A review of a few of the genetic diseases found in our own species indicates that there is plenty of room for genetic engineering of human cells. Cystic fibrosis, Tay-Sachs disease, and a host of other genetic disorders might be treated by replacing defective genes. The genes for a polypeptide in human hemoglobin have already been inserted into bone marrow cells of mice, suggesting that it might be possible to treat human diseases like sickle cell anemia in the same way.

Despite these possibilities, there are problems, risks, and doubts that have persuaded many scientists that the time is not yet right to carry out these procedures on human beings. Of course it would be marvelous to be able to cure hemophilia or other genetic diseases. But could we be sure that experimentation on humans would involve only diseases? If human cells can be manipulated in this way, should we try to engineer taller people or change their eye color, hair texture, sex, blood type, ear shape? What will happen if we gain the opportunity to design our bodies? What will be the consequences if we develop the ability to "clone" ourselves by making identical genetic copies of our own cells? These are questions that science will rapidly force us to come to grips with.

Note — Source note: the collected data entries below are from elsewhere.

Lemma read_ips_fixed l :
  Forall (λ s, Py.strip s = s ∧ s ≠ "") l → GeoProc.read_ips l = l.
Proof. intros Hl. by rewrite read_ips_non_blank, non_blank_fixed. Qed.

Lemma iter_ips_fixed (pairs : list (string * IP)) :
  Forall (λ p, Py.strip p.1 = p.1 ∧ ip_address p.1 = Some p.2) pairs →
  NoDup pairs.*2 → Subnet.iter_ips pairs.*1 = pairs.
Proof.
  intros Hl Hnd. rewrite iter_ips_first_seen, parsed_fixed by done.
  apply first_seen_NoDup_id; [done|]. intros x _. apply not_elem_of_nil.
Qed.

(** The texts of the batch of the subnet bucketer are normal for all
    three scripts. *)
Lemma iter_ips_normal source :
  Forall (λ p, Py.strip p.1 = p.1 ∧ p.1 ≠ "" ∧ Py.startswith p.1 "#" = false
               ∧ ip_address p.1 = Some p.2) (Subnet.iter_ips source).
Proof.
  apply Forall_forall. intros [s ip] [Hp Hs]%iter_ips_elem. cbn [fst snd].
  destruct (ip_address_not_blank_comment s ip Hp) as [Hb Hc].
  split; [by eapply stripped_strip|]. split; [done|]. split; [|done].
  unfold Raw.is_comment in Hc. by destruct (Py.startswith s "#").
Qed.

(** X1. Each of the three input normalizers is idempotent: run on the
    batch it produced (given one entry per line), it returns that batch
    unchanged.  For the subnet bucketer the batch is given by its texts. *)
Theorem X1_normalizers_idempotent (f : list string) :
  GeoApi.parse_ip_file (GeoApi.parse_ip_file f) = GeoApi.parse_ip_file f
  ∧ GeoProc.read_ips (GeoProc.read_ips f) = GeoProc.read_ips f
  ∧ Subnet.iter_ips (Subnet.iter_ips f).*1 = Subnet.iter_ips f.
Proof.
  split; [|split].
  - apply parse_ip_file_fixed; [|apply parse_ip_file_NoDup].
    apply Forall_forall. intros s Hs%parse_ip_file_elem.
    apply candidates_elem in Hs as (Hs & Hb & Hc).
    split; [by eapply stripped_strip|]. split; [done|].
    unfold Raw.is_comment in Hc. by destruct (Py.startswith s "#").
  - apply read_ips_fixed, Forall_forall. intros s. rewrite read_ips_non_blank.
    unfold Raw.non_blank. intros [Hb Hs]%list_elem_of_filter.
    split; [by eapply stripped_strip|done].
  - apply iter_ips_fixed.
    + eapply Forall_impl; [apply iter_ips_normal|]. intros p (? & _ & _ & ?). done.
    + rewrite iter_ips_first_seen. apply first_seen_NoDup.
Qed.

(** X2. The two lists the subnet bucketer writes are accepted whole by
    the other two scripts: given one representative per line, the
    normalizer of the API backend and that of the process backend return
    the list as it is, nothing dropped, reordered or changed. *)
Theorem X2_representatives_feed_lookups (source : list string) :
  let reps := Subnet.main source in
  GeoApi.parse_ip_file reps.1 = reps.1 ∧ GeoProc.read_ips reps.1 = reps.1
  ∧ GeoApi.parse_ip_file reps.2 = reps.2 ∧ GeoProc.read_ips reps.2 = reps.2.
Proof.
  cbn zeta. unfold Subnet.main. rewrite build_representatives_first_seen. cbn [fst snd].
  assert (∀ sel : list (string * IP), sublist sel (Subnet.iter_ips source) →
            GeoApi.parse_ip_file sel.*1 = sel.*1
            ∧ GeoProc.read_ips sel.*1 = sel.*1) as Hsel.
  { intros sel Hsub.
    assert (Forall (λ s, Py.strip s = s ∧ s ≠ "" ∧ Py.startswith s "#" = false)
                   sel.*1) as Hn.
    { apply Forall_fmap, Forall_forall. intros p Hp.
      pose proof (iter_ips_normal source) as Hall.
      rewrite Forall_forall in Hall. destruct (Hall p) as (? & ? & ? & _); [|done].
      eapply elem_of_submseteq; [exact Hp|]. by apply sublist_submseteq. }
    split.
    - apply parse_ip_file_fixed; [done|].
      eapply sublist_NoDup; [apply iter_ips_NoDup_text|]. by apply fmap_sublist.
    - apply read_ips_fixed. eapply Forall_impl; [exact Hn|]. by intros s (? & ? & _). }
  destruct (Hsel _ (first_seen_sublist Subnet.n16 [] (Subnet.iter_ips source))).
  destruct (Hsel _ (first_seen_sublist Subnet.n24 [] (Subnet.iter_ips source))).
  done.
Qed.

(** The texts of the lines that parse, selected by address, among the
    candidate lines selected by text. *)
Lemma parsed_sublist_candidates (l : list string) (seen_ip : list IP)
    (seen_s : list string) :
  (∀ s ip, s ∈ seen_s → ip_address s = Some ip → ip ∈ seen_ip) →
  sublist
    (first_seen snd seen_ip (omap (λ s, (λ ip, (s, ip)) <$> ip_address s) l)).*1
    (first_seen id seen_s
       (filter (λ s, ¬ Raw.is_blank s ∧ ¬ Raw.is_comment s) l)).
Proof.
  revert seen_ip seen_s. induction l as [|s l IH]; intros seen_ip seen_s Hs; [done|].
  cbn [omap list_omap]. rewrite filter_cons.
  destruct (ip_address s) as [ip|] eqn:Hp; cbn [fmap option_fmap option_map].
  - destruct (ip_address_not_blank_comment s ip Hp) as [Hb Hc].
    rewrite decide_True by done. cbn [first_seen id snd].
    destruct (decide (s ∈ seen_s)) as [Hin|Hin].
    + rewrite decide_True by (by eapply Hs). by apply IH.
    + destruct (decide (ip ∈ seen_ip)) as [Hi|Hi].
      * apply sublist_cons, IH. intros s' ip' [->|Hin']%elem_of_cons Hp'.
        -- congruence.
        -- by eapply Hs.
      * rewrite fmap_cons. cbn [fst]. apply sublist_skip, IH.
        intros s' ip' [->|Hin']%elem_of_cons Hp'.
        -- apply elem_of_cons. left. congruence.
        -- apply elem_of_cons. right. by eapply Hs.
  - case_decide; [|by apply IH]. cbn [first_seen id].
    destruct (decide (s ∈ seen_s)); [by apply IH|].
    apply sublist_cons, IH. intros s' ip' [->|Hin']%elem_of_cons Hp'.
    + congruence.
    + by eapply Hs.
Qed.

(** X3. On one input the three batches are nested: the texts of the batch
    of the subnet bucketer are a subsequence of the batch of the API
    backend, which is a subsequence of the batch of the process backend. *)
Theorem X3_batches_nested (f : list string) :
  sublist (Subnet.iter_ips f).*1 (GeoApi.parse_ip_file f)
  ∧ sublist (GeoApi.parse_ip_file f) (GeoProc.read_ips f).
Proof.
  split.
  - rewrite iter_ips_first_seen, parse_ip_file_first_seen.
    apply parsed_sublist_candidates. by intros s ip ?%elem_of_nil.
  - rewrite parse_ip_file_first_seen, read_ips_non_blank.
    etrans; [apply first_seen_sublist|].
    unfold Raw.candidates, Raw.non_blank.
    induction (Raw.stripped f) as [|s l IH]; [done|].
    rewrite !filter_cons. destruct (decide (¬ Raw.is_blank s)) as [Hb|Hb].
    + case_decide; [by apply sublist_skip|by apply sublist_cons].
    + rewrite decide_False by tauto. done.
Qed.

Lemma stripped_app f g : Raw.stripped (f ++ g) = Raw.stripped f ++ Raw.stripped g.
Proof. apply fmap_app. Qed.

(** X4. Lines appended to the input only append to the output: the batch
    of each script on [f ++ g] begins with its batch on [f], and each of
    the two lists of the subnet bucketer on [f ++ g] begins with its list
    on [f].  What a line contributes is never changed, moved or removed by
    the lines after it. *)
Theorem X4_appended_input_appends (f g : list string) :
  GeoApi.parse_ip_file f `prefix_of` GeoApi.parse_ip_file (f ++ g)
  ∧ GeoProc.read_ips f `prefix_of` GeoProc.read_ips (f ++ g)
  ∧ Subnet.iter_ips f `prefix_of` Subnet.iter_ips (f ++ g)
  ∧ (Subnet.main f).1 `prefix_of` (Subnet.main (f ++ g)).1
  ∧ (Subnet.main f).2 `prefix_of` (Subnet.main (f ++ g)).2.
Proof.
  assert (Subnet.iter_ips (f ++ g)
          = Subnet.iter_ips f
            ++ first_seen snd ((Raw.parsed f).*2 ++ []) (Raw.parsed g)) as Hit.
  { rewrite !iter_ips_first_seen. unfold Raw.parsed.
    rewrite stripped_app, omap_app. apply first_seen_app. }
  split; [|split; [|split; [|split]]].
  - rewrite !parse_ip_file_first_seen. unfold Raw.candidates.
    rewrite stripped_app, filter_app, first_seen_app. by eexists.
  - rewrite !read_ips_non_blank. unfold Raw.non_blank.
    rewrite stripped_app, filter_app. by eexists.
  - rewrite Hit. by eexists.
  - unfold Subnet.main. rewrite !build_representatives_first_seen. cbn [fst].
    rewrite Hit, first_seen_app, fmap_app. by eexists.
  - unfold Subnet.main. rewrite !build_representatives_first_seen. cbn [snd].
    rewrite Hit, first_seen_app, fmap_app. by eexists.
Qed.
(** ** api/keyManager.ts *)

Module KeyManager.

Definition DEFAULT_COOLDOWN_MS : Z := 5 * 60 * 1000.
Definition FAILURE_DECAY_MS : Z := 2 * 60 * 1000.

Record KeyState : Type := mkKeyState {
  index : nat;
  isHealthy : bool;
  lastFailure : option Z;
  failureCount : Z;
  successCount : Z
}.

Record t : Type := mkManager {
  serviceName : string;
  keys : list string;
  cooldownMs : Z;
  currentIndex : nat;
  keyStates : gmap string KeyState
}.

Definition setIndex (m : t) (i : nat) : t :=
  mkManager (serviceName m) (keys m) (cooldownMs m) i (keyStates m).

Definition setStates (m : t) (st : gmap string KeyState) : t :=
  mkManager (serviceName m) (keys m) (cooldownMs m) (currentIndex m) st.

(** The constructor argument [keys: string | string[] | undefined]. *)
Inductive KeysInput : Type :=
| KeysUndefined
| KeysString (s : string)
| KeysArray (l : list string).

(** [s.split(',')] *)
Fixpoint splitComma (s : string) : list string :=
  match s with
  | EmptyString => [EmptyString]
  | String c s' =>
      if Ascii.eqb c ","%char then EmptyString :: splitComma s'
      else match splitComma s' with
           | [] => [String c EmptyString]
           | w :: ws => String c w :: ws
           end
  end.

Definition _parseKeys (input : KeysInput) : list string :=
  match input with
  | KeysUndefined => []
  | KeysString s =>
      if JsString.nonEmpty s
      then List.filter JsString.nonEmpty (List.map JsString.trim (splitComma s))
      else []
  | KeysArray l =>
      List.filter (fun k => (JsString.nonEmpty k && JsString.nonEmpty (JsString.trim k))%bool) l
  end.

Definition freshState (i : nat) : KeyState := mkKeyState i true None 0 0.

(** [this.keys.forEach((key, index) => this.keyStates.set(key, ...))] *)
Fixpoint initStates (ks : list string) (i : nat) (st : gmap string KeyState)
  : gmap string KeyState :=
  match ks with
  | [] => st
  | k :: rest => initStates rest (S i) (<[k := freshState i]> st)
  end.

(** [new KeyManager(serviceName, keys, { cooldownMs })] *)
Definition create (service : string) (input : KeysInput) (cooldown : option Z) : t :=
  let ks := _parseKeys input in
  let cd := match cooldown with
            | Some c => if c =? 0 then DEFAULT_COOLDOWN_MS else c
            | None => DEFAULT_COOLDOWN_MS
            end in
  mkManager service ks cd 0%nat (initStates ks 0%nat ∅).

(** [state.lastFailure && (now - state.lastFailure) >= cooldown] *)
Definition cooledDown (now cooldown : Z) (st : KeyState) : bool :=
  match lastFailure st with
  | Some lf => (negb (lf =? 0) && (cooldown <=? now - lf))%bool
  | None => false
  end.

Definition restore (st : KeyState) : KeyState :=
  mkKeyState (index st) true (lastFailure st) 0 (successCount st).

(** The body of the loop of [_cleanupExpiredCooldowns] for one state. *)
Definition cleanupState (now cooldown : Z) (st : KeyState) : KeyState :=
  match lastFailure st with
  | Some lf =>
      if (negb (isHealthy st) && negb (lf =? 0))%bool then
        if cooldown <=? now - lf then restore st
        else if ((FAILURE_DECAY_MS <? now - lf) && (failureCount st <? 2))%bool
             then mkKeyState (index st) (isHealthy st) (lastFailure st) 0 (successCount st)
             else st
      else st
  | None => st
  end.

Definition _cleanupExpiredCooldowns (now : Z) (m : t) : t :=
  setStates m (cleanupState now (cooldownMs m) <$> keyStates m).

(** The [while (attempts < this.keys.length)] loop of [getNextKey];
    [remaining] is [keys.length - attempts]. *)
Fixpoint probe (now : Z) (remaining : nat) (m : t) : Completion (option string * t) :=
  match remaining with
  | O => Normal (None, m)
  | S r =>
      match keys m !! currentIndex m with
      | None => Throw (typeError "isHealthy")
      | Some key =>
          match keyStates m !! key with
          | None => Throw (typeError "isHealthy")
          | Some state =>
              let m1 := setIndex m ((currentIndex m + 1) mod List.length (keys m))%nat in
              if isHealthy state then Normal (Some key, m1)
              else if cooledDown now (cooldownMs m) state
                   then Normal (Some key, setStates m1 (<[key := restore state]> (keyStates m1)))
                   else probe now r m1
          end
      end
  end.

Definition getNextKey (now : Z) (m : t) : Completion (option string * t) :=
  match keys m with
  | [] => Normal (None, m)
  | [k] => Normal (Some k, m)
  | _ => probe now (List.length (keys m)) (_cleanupExpiredCooldowns now m)
  end.

Definition markSuccess (key : string) (m : t) : t :=
  match keyStates m !! key with
  | Some st =>
      let st1 := mkKeyState (index st) (isHealthy st) (lastFailure st)
                            (failureCount st) (successCount st + 1) in
      let st2 := if 0 <? failureCount st1
                 then mkKeyState (index st1) true (lastFailure st1) 0 (successCount st1)
                 else st1 in
      setStates m (<[key := st2]> (keyStates m))
  | None => m
  end.
(** * Regular expressions *)

(** The fragment of [std::regex] (ECMAScript grammar, classic locale) that
    the server's two patterns are written in. *)
Module Regex.

Local Open Scope string_scope.
Local Open Scope nat_scope.

Inductive regex :=
| Void                       (* matches nothing *)
| Eps                        (* matches the empty string *)
| Class (f : ascii -> bool)  (* one character of a class *)
| Cat (r1 r2 : regex)
| Alt (r1 r2 : regex)
| Star (r : regex).

(** A literal string. *)
Fixpoint Lit (s : string) : regex :=
  match s with
  | "" => Eps
  | String c s' => Cat (Class (Ascii.eqb c)) (Lit s')
  end.

(** A pattern written as the sequence of its atoms. *)
Definition seq (rs : list regex) : regex := fold_right Cat Eps rs.

(** The character classes [\d], [\w] and [\s]. *)
Definition is_digit (c : ascii) : bool :=
  let n := nat_of_ascii c in (48 <=? n) && (n <=? 57).

Definition is_alpha (c : ascii) : bool :=
  let n := nat_of_ascii c in
  ((65 <=? n) && (n <=? 90)) || ((97 <=? n) && (n <=? 122)).

Definition is_word (c : ascii) : bool :=
  is_alpha c || is_digit c || Ascii.eqb c "_".

Definition is_space (c : ascii) : bool :=
  let n := nat_of_ascii c in ((9 <=? n) && (n <=? 13)) || (n =? 32).

(** The strings a pattern matches as a whole. *)
Inductive Matches : regex -> string -> Prop :=
| MEps : Matches Eps ""
| MClass f c : f c = true -> Matches (Class f) (String c "")
| MCat r1 r2 s1 s2 :
    Matches r1 s1 -> Matches r2 s2 -> Matches (Cat r1 r2) (s1 ++ s2)
| MAltL r1 r2 s : Matches r1 s -> Matches (Alt r1 r2) s
| MAltR r1 r2 s : Matches r2 s -> Matches (Alt r1 r2) s
| MStar0 r : Matches (Star r) ""
| MStarS r s1 s2 :
    Matches r s1 -> Matches (Star r) s2 -> Matches (Star r) (s1 ++ s2).

(** Matching by derivatives. *)
Fixpoint nullable (r : regex) : bool :=
  match r with
  | Void => false
  | Eps => true
  | Class _ => false
  | Cat r1 r2 => nullable r1 && nullable r2
  | Alt r1 r2 => nullable r1 || nullable r2
  | Star _ => true
  end.

Fixpoint deriv (c : ascii) (r : regex) : regex :=
  match r with
  | Void => Void
  | Eps => Void
  | Class f => if f c then Eps else Void
  | Cat r1 r2 =>
      if nullable r1
      then Alt (Cat (deriv c r1) r2) (deriv c r2)
      else Cat (deriv c r1) r2
  | Alt r1 r2 => Alt (deriv c r1) (deriv c r2)
  | Star r1 => Cat (deriv c r1) (Star r1)
  end.

(** The longest prefix of [s] that [r] matches. *)
Fixpoint longest_prefix (r : regex) (s : string) : option string :=
  match s with
  | "" => if nullable r then Some "" else None
  | String c s' =>
      match longest_prefix (deriv c r) s' with
      | Some m => Some (String c m)
      | None => if nullable r then Some "" else None
      end
  end.

(** [std::regex_search]: the first match, [match[0]], if there is one. The
    match starts at the leftmost position where one exists. At that position
    it is the longest one: the server's patterns have no alternative, and
    their only repetitions are greedy and either end the pattern or are
    followed by a character outside of the repeated class, so that the
    match found by backtracking is the longest. *)
Fixpoint regex_search (s : string) (r : regex) : option string :=
  match longest_prefix r s with
  | Some m => Some m
  | None =>
      match s with
      | "" => None
      | String _ s' => regex_search s' r
      end
  end.

End Regex.

(** * The request pipeline *)

Module Serve.
Import Bytes Regex.

Local Open Scope string_scope.
Local Open Scope nat_scope.

Definition BUFFER_SIZE : nat := 2048.

(** ** The collaborators *)

(** What the server asks of the file system. Each field is what the call
    gives when it returns; the calls that do not return are [file_size] on
    a path for which [file_size_throws] holds, and the reads of a stream
    that [ifstream_open] leaves in an error state. *)
Record filesystem := mkFilesystem {
  ifstream_good : string -> bool;       (* std::ifstream f(name); f.good() *)
  is_directory : string -> bool;        (* fs::is_directory *)
  is_regular_file : string -> bool;     (* fs::is_regular_file *)
  file_size : string -> N;              (* fs::file_size *)
  file_bytes : string -> string;        (* what an ifstream of the file delivers *)
  directory_iterator : string -> list string
    (* the names of the entries of a directory, in iteration order *)
}.

(** [fs::file_size(filename)] throws [std::filesystem_error] on a directory
    and on a path at which there is nothing (nothing that opens, which is
    how the server itself tests for existence). *)
Definition file_size_throws (fs : filesystem) (filename : string) : bool :=
  is_directory fs filename || negb (ifstream_good fs filename).

(** A connected socket: [inbox] is what the client has sent, [sent] what
    the server has written so far, [closed] whether [close] was called.
    [send] and [recv] are taken to succeed (a failing one throws out of
    [handleClient]). *)
Record socket := mkSocket {
  inbox : string;
  sent : string;
  closed : bool
}.

(** [sendData]: the loop over [send] writes all of [data], in order. *)
Definition sendData (s : socket) (data : string) : socket :=
  {| inbox := inbox s; sent := sent s ++ data; closed := closed s |}.

(** [receiveData]: one [recv] into a buffer of [buff_size] bytes. *)
Definition receiveData (s : socket) (buff_size : nat) : string :=
  take buff_size (inbox s).

Definition close (s : socket) : socket :=
  {| inbox := inbox s; sent := sent s; closed := true |}.

(** ** Tokens of the request *)

(** [std::istringstream] with its state bits. *)
Record istringstream := mkStream {
  rest : string;
  eofbit : bool;
  failbit : bool
}.

Definition istringstream_of (s : string) : istringstream :=
  {| rest := s; eofbit := false; failbit := false |}.

(** The characters of [s] before the first [delim], and what follows that
    [delim] if there is one. *)
Fixpoint split_delim (delim : ascii) (s : string) : string * option string :=
  match s with
  | "" => ("", None)
  | String c s' =>
      if Ascii.eqb c delim then ("", Some s')
      else let (tok, r) := split_delim delim s' in (String c tok, r)
  end.

(** [getline(f, str, delim)]: on a stream that is not good, [str] is left
    as it was; the delimiter is extracted and dropped; reaching the end of
    the input sets [eofbit]. *)
Definition getline (f : istringstream) (str : string) (delim : ascii)
  : istringstream * string :=
  if eofbit f || failbit f
  then ({| rest := rest f; eofbit := eofbit f; failbit := true |}, str)
  else
    match split_delim delim (rest f) with
    | (tok, Some r) => ({| rest := r; eofbit := false; failbit := false |}, tok)
    | (tok, None) =>
        ({| rest := ""; eofbit := true;
            failbit := match tok with "" => true | _ => false end |}, tok)
    end.

(** ** Validation *)

(** The pattern of [validGET], GET\s[\w\-\./]*\sHTTP/\d\.\d in one group. *)
Definition path_class (c : ascii) : bool :=
  is_word c || Ascii.eqb c "-" || Ascii.eqb c "." || Ascii.eqb c "/".

Definition http_request_regex : regex :=
  seq [ Lit "GET"; Class is_space; Star (Class path_class); Class is_space;
        Lit "HTTP/"; Class is_digit; Class (Ascii.eqb "."); Class is_digit ].

Definition validGET (request : string) : bool :=
  match regex_search request http_request_regex with
  | Some _ => true
  | None => false
  end.

Definition fileExists (fs : filesystem) (filename : string) : bool :=
  ifstream_good fs filename.

Definition isDirectory (fs : filesystem) (filename : string) : bool :=
  is_directory fs filename.
(** X2: the generator never yields more pairs than it read frames. *)
Theorem no_more_pairs_than_frames
  (Frame : Type) (focus_of : Frame -> Q) (cap : list Frame)
  (fps interval_sec : Q) :
  (List.length (fst (extract_best_frames focus_of cap fps interval_sec))
   <= List.length cap)%nat.
Proof.
  unfold extract_best_frames.
  pose proof (loop_length Frame focus_of fps interval_sec cap initial) as H.
  cbn [initial best_frame] in H. rewrite Nat.add_0_r in H. exact H.
Qed.

(** X3: pairs are yielded as buckets close. Apart from the pair of the
    bucket still open when the frames run out, what is yielded for a stream
    is a prefix of what is yielded for any longer stream. *)
Theorem yielded_pairs_are_final
  (Frame : Type) (focus_of : Frame -> Q) (cap more : list Frame)
  (fps interval_sec : Q) :
  exists rest,
    fst (extract_best_frames focus_of (cap ++ more) fps interval_sec)
    = removelast (fst (extract_best_frames focus_of cap fps interval_sec))
      ++ rest.
Proof.
  unfold extract_best_frames.
  destruct (Qeq_bool interval_sec 0) eqn:E.
  - apply Qeq_bool_iff in E. destruct cap as [|g cap].
    + simpl. eexists. reflexivity.
    + cbn [app]. rewrite !loop_raises by exact E. exists []. reflexivity.
  - assert (HL : ~ interval_sec == 0).
    { intros H. apply Qeq_bool_iff in H. congruence. }
    rewrite !loop_select by exact HL. cbn [fst initial frame_index
                                          best_frame best_focus prev_interval].
    rewrite tag_from_app.
    destruct (select_app Frame focus_of
                (tag_from (code_bucket fps interval_sec) 0 cap)
                None (-1 # 1) 0) as (pre & b' & f' & p' & E1 & E2).
    rewrite E1, E2.
    destruct (removelast_prefix pre
                (match b' with Some b => [(p', b)] | None => [] end))
      as (rest & Hrest); [destruct b'; simpl; lia|].
    eexists. rewrite Hrest at 1. rewrite <- app_assoc. reflexivity.
Qed.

If we acquire the ability to alter ourselves, we shall also acquire awesome responsibilities. How shall we decide which genes should be transplanted, altered, or redesigned? Who should determine whether experiments with genetic engineering should be done? Scientists? A government agency? The local community?

The purpose of science is to gain a better understanding of the nature of life. The more we understand life, the m ore we shall be able to manipulate it. As our power over nature increases, our society shall have to learn to use wisely the tools that science has given us. And we shall have to develop a thoughtful and ethical consensus of what should and should not be done with the human genome. Scientists alone should not be expected to assume all of the responsibility for these decisions. Society in its entirety should have to deal with these questions. To do anything less would be to lose control of our most precious gifts: our intellect and our humanity.

Research It!
How are we using our new tools of genetic engineering to make transplants more accessible and easier for the people who need them?

You're a Scientist

Choose one of the questions posed regarding human genetic engineering and explore how you would answer that question. Using a Venn Diagram brainstorm the various different points and counterpoints that someone could make. Can you come to a definitive conclusion?